** Given records follows **
(** X12. The comments decide nothing but the link.  For every post there
    is one record of title, description, prices, discount, currency,
    category, post id and score such that, whatever comments it is parsed
    with, the result is either null or that record completed with a product
    URL, an image and a store; a post whose title is on the denylist gives
    null with all comments. *)
Theorem comments_change_link_only :
  forall (fetch : jsstring -> outcome Response)
         (og_image twitter_image : jsstring -> outcome (option jsstring))
         (post : RedditPost),
  exists core : ParsedDeal,
    forall comments,
      parseRedditPost fetch og_image twitter_image post comments = Returns None
      \/ (existsb (fun pattern => test pattern (Post.title post)) skipPatterns = false
          /\ exists d,
               parseRedditPost fetch og_image twitter_image post comments
               = Returns (Some d)
               /\ Deal.productUrl d = extractProductUrl post comments
               /\ d = with_link core (Deal.productUrl d) (Deal.imageUrl d) (Deal.store d)).
Proof.
  intros fetch og_image twitter_image post.
  set (fullText := Post.title post ++ lit " " ++ Post.selftext post).
  set (prices := extractPrices fullText).
  exists {| Deal.title := cleanTitle (Post.title post);
            Deal.description :=
              if truthy_str (Post.selftext post)
              then Some (slice_to 2000 (Post.selftext post)) else None;
            Deal.originalPrice := Prices.originalPrice prices;
            Deal.dealPrice := Prices.dealPrice prices;
            Deal.discountPercent :=
              extractDiscount fullText (Prices.dealPrice prices)
                              (Prices.originalPrice prices);
            Deal.currency := Prices.currency prices;
            Deal.productUrl := [];
            Deal.imageUrl := None;
            Deal.store := None;
            Deal.categorySlug := detectCategory fullText;
            Deal.redditPostId := Post.id post;
            Deal.redditScore := Post.score post |}.
  intros comments.
  destruct (parseRedditPost_unfold fetch og_image twitter_image post comments)
    as (img & _ & ->).
  cbv zeta. fold fullText. fold prices.
  destruct (existsb _ skipPatterns); [left; reflexivity|].
  destruct (_ && includes _ _); [left; reflexivity|].
  right. split; [reflexivity|]. eexists. split; [reflexivity|].
  apply with_link_record.
Qed.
** End of Given records **
| What the exercise asks |
An exact transcription of the entries is needed, complete to the final line.

| Answer to this problem |
(** X12. The comments decide nothing but the link.  For every post there
    is one record of title, description, prices, discount, currency,
    category, post id and score such that, whatever comments it is parsed
    with, the result is either null or that record completed with a product
    URL, an image and a store; a post whose title is on the denylist gives
    null with all comments. *)
Theorem comments_change_link_only :
  forall (fetch : jsstring -> outcome Response)
         (og_image twitter_image : jsstring -> outcome (option jsstring))
         (post : RedditPost),
  exists core : ParsedDeal,
    forall comments,
      parseRedditPost fetch og_image twitter_image post comments = Returns None
      \/ (existsb (fun pattern => test pattern (Post.title post)) skipPatterns = false
          /\ exists d,
               parseRedditPost fetch og_image twitter_image post comments
               = Returns (Some d)
               /\ Deal.productUrl d = extractProductUrl post comments
               /\ d = with_link core (Deal.productUrl d) (Deal.imageUrl d) (Deal.store d)).
Proof.
  intros fetch og_image twitter_image post.
  set (fullText := Post.title post ++ lit " " ++ Post.selftext post).
  set (prices := extractPrices fullText).
  exists {| Deal.title := cleanTitle (Post.title post);
            Deal.description :=
              if truthy_str (Post.selftext post)
              then Some (slice_to 2000 (Post.selftext post)) else None;
            Deal.originalPrice := Prices.originalPrice prices;
            Deal.dealPrice := Prices.dealPrice prices;
            Deal.discountPercent :=
              extractDiscount fullText (Prices.dealPrice prices)
                              (Prices.originalPrice prices);
            Deal.currency := Prices.currency prices;
            Deal.productUrl := [];
            Deal.imageUrl := None;
            Deal.store := None;
            Deal.categorySlug := detectCategory fullText;
            Deal.redditPostId := Post.id post;
            Deal.redditScore := Post.score post |}.
  intros comments.
  destruct (parseRedditPost_unfold fetch og_image twitter_image post comments)
    as (img & _ & ->).
  cbv zeta. fold fullText. fold prices.
  destruct (existsb _ skipPatterns); [left; reflexivity|].
  destruct (_ && includes _ _); [left; reflexivity|].
  right. split; [reflexivity|]. eexists. split; [reflexivity|].
  apply with_link_record.
Qed.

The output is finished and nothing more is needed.